WHAT THE EXERCISE ASKS> Within the data that follows, set down exactly the lines from the one containing "intros E. symmetry" through the one containing "Proof. intros [H1 H2] (_", both ends included.

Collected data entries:
Lemma x_set t l c b d : Rtx t l c -> b ∈ theld t ->
  Rtx (mktx (<[Z.to_nat b := d]> (view t)) (theld t) ({[b]} ∪ stale t) (tlogged t) (peak t) (touched t)) l
      (Spec.mkc (<[Z.to_nat b := d]> (Spec.vw c)) (Spec.img c) (Spec.tr c) (Spec.dirty c) (Spec.held c)).
Proof.
  intros H Hb. pose proof (x_range _ _ _ H b Hb) as Hbr. pose proof Hbr as [Hb2 Hbl]. destruct H.
  split; cbn [view theld stale tlogged peak Spec.vw Spec.img Spec.tr Spec.dirty Spec.held] in *; try done.
  - intros y Hy Hn. rewrite log_area_insert in Hn by lia. unfold Spec.vw_at, tview. cbn. destruct (decide (y = b)) as [->|Hne].
    + rewrite !list_lookup_insert_eq by lia. done.
    + rewrite !list_lookup_insert_ne by lia. by apply x_view0.
  - by rewrite !length_insert.
  - by rewrite super_insert by lia.
  - by rewrite length_insert.
  - intros y Hy Hd Hs. transitivity (Spec.vw_at y c); [|apply x_clean0; set_solver]. unfold Spec.vw_at; cbn.
    rewrite list_lookup_insert_ne; [done|]. intros E. apply Hs.
    apply elem_of_union_l, elem_of_singleton. lia.
  - set_solver.
  - intros y Hy. destruct t. eapply in_range_insert; [|done|by apply x_range0]. lia.
Qed.
Lemma grow_entry bn : NDIRECT <= bn < MAXFILE -> ind addrs <> 0 -> baddr v addrs bn = 0 ->
  let v' := <[Z.to_nat (ind addrs) := put32 (entry bn) a (blk v (ind addrs))]> (allocated s a v) in
  slot v' addrs bn = a /\ file_ok s v' addrs size /\ grown s v addrs v' addrs /\ nfree s v = S (nfree s v').
Proof using Hd Hf Ha Hu.
  intros Hbn Hi H0 v'. assert (0 <= bn) by (unfold NDIRECT in *; lia).
  pose proof (dstart_pos _ _ Hd). pose proof (d_size _ _ Hd). pose proof (d_max _ _ Hd).
  destruct (ind_used Hi) as [Hir Hiu]. pose proof (blk_length s v (ind addrs) Hd) as Hbl.
  pose proof (entry_bound bn Hbn) as He.
  assert (Hblk : blk v' (ind addrs) = put32 (entry bn) a (blk v (ind addrs))).
  { unfold v'. apply blk_insert_eq. rewrite length_allocated. lia. }
  assert (Hput : length (put32 (entry bn) a (blk v (ind addrs))) = BSIZE) by (rewrite length_put32; lia).
  assert (Hslot : forall k, 0 <= k <= MAXFILE -> slot v' addrs k = if k =? bn then a else slot v addrs k).
  { intros k Hk. unfold slot, baddr. rewrite Hblk.
    destruct (Z.eqb_spec k MAXFILE) as [->|]; [by rewrite (proj2 (Z.eqb_neq _ _)) by lia|].
    destruct (Z.ltb_spec k NDIRECT); [by rewrite (proj2 (Z.eqb_neq _ _)) by lia|].
    rewrite (proj2 (Z.eqb_neq (ind addrs) 0)) by done.
    destruct (Z.eqb_spec k bn) as [->|Hne].
    - rewrite get_put32 by lia. apply u32_id. lia.
    - destruct (entry_disjoint k bn) as [Hdis|Hdis]; [lia..|rewrite get_put32_ne; [done|lia|lia]|rewrite get_put32_ne; [done|lia|lia]]. }
  split; [rewrite Hslot by lia; by rewrite Z.eqb_refl|].
  apply (extend s v addrs v' addrs size a bn); try done; try lia.
  - apply disk_ok_data; [apply alloc_disk|lia|done].
  - unfold v'. by rewrite length_insert, length_allocated.
  - apply Hf.
  - intros b Hb. unfold v'. rewrite used_data by (apply alloc_disk || lia). by apply alloc_used.
  - rewrite slot_baddr by lia. done.
  - intros b Hb Hub Hbi Hm. unfold v'. rewrite blk_insert_ne; [by apply alloc_frame|lia|lia|].
    intros E. symmetry in E. specialize (Hbi E). lia.
Qed.

End Grow.

(** ** bmap *)

(** Between calls no buffer is held. *)
Definition idle (t : txs) : Prop := theld t = ∅ /\ stale t = ∅.

Lemma idle_busy_ok s t : idle t -> busy_ok s t.
Proof. intros [H1 H2]. split; [done|]. rewrite H1. set_solver. Qed.

Lemma idle_leaves t v t' : idle t -> leaves t v t' -> idle t'.
Proof. intros [H1 H2] (_ & H3 & H4). split; congruence. Qed.

Lemma ip_at_set ip x m : (ip < length (icache m))%nat -> ip_at ip (ip_set ip x m) = x.
Proof. intros H. unfold ip_at, ip_set; cbn. by rewrite list_lookup_insert_eq. Qed.

Lemma ip_set_set ip x y m : ip_set ip y (ip_set ip x m) = ip_set ip y m.
Proof. unfold ip_set; cbn. by rewrite list_insert_insert_eq. Qed.

Lemma ip_set_id ip m : (ip < length (icache m))%nat -> ip_set ip (ip_at ip m) m = m.
Proof.
  intros H. unfold ip_at, ip_set. destruct m as [s c]; cbn in *. f_equal.
  destruct (lookup_lt_is_Some_2 c ip H) as [x E]. rewrite E. by apply list_insert_id.
Qed.

Lemma set_addrs_id x : set_addrs (i_addrs x) x = x.
Proof. by destruct x. Qed.

Lemma set_addrs_set a a' x : set_addrs a' (set_addrs a x) = set_addrs a' x.
Proof. done. Qed.

Lemma length_ip_set ip x m : length (icache (ip_set ip x m)) = length (icache m).
Proof. apply length_insert. Qed.

(** The indirect block of a file and its data blocks from [lo] to [hi]. *)
Definition file_block (v : list block) (addrs : list Z) (lo hi b : Z) : Prop :=
  b <> 0 /\ exists k, 0 <= k <= MAXFILE /\ (k = MAXFILE \/ lo <= k < hi) /\ slot v addrs k = b.

(** What an operation on these blocks may read: them, and the free map. *)
Definition file_area (s : superblock) (v : list block) (addrs : list Z) (lo hi b : Z) : Prop :=
  in_bitmap s b \/ file_block v addrs lo hi b.

Lemma file_area_ind s v addrs lo hi b : ind addrs = b -> b <> 0 -> file_area s v addrs lo hi b.
Proof. intros E H. right. split; [done|]. exists MAXFILE. split; [apply maxfile_slot|]. split; [by left|]. by rewrite slot_ind. Qed.

Lemma file_area_slot s v addrs lo hi k b : slot v addrs k = b -> b <> 0 -> 0 <= k <= MAXFILE -> lo <= k < hi -> file_area s v addrs lo hi b.
Proof. intros E H Hk Hl. right. split; [done|]. exists k. split; [done|]. split; [by right|done]. Qed.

EXERCISE RESPONSE>
    intros E. symmetry in E. specialize (Hbi E). lia.
Qed.

End Grow.

(** ** bmap *)

(** Between calls no buffer is held. *)
Definition idle (t : txs) : Prop := theld t = ∅ /\ stale t = ∅.

Lemma idle_busy_ok s t : idle t -> busy_ok s t.
Proof. intros [H1 H2]. split; [done|]. rewrite H1. set_solver. Qed.

Lemma idle_leaves t v t' : idle t -> leaves t v t' -> idle t'.
Proof. intros [H1 H2] (_ & H3 & H4). split; congruence. Qed.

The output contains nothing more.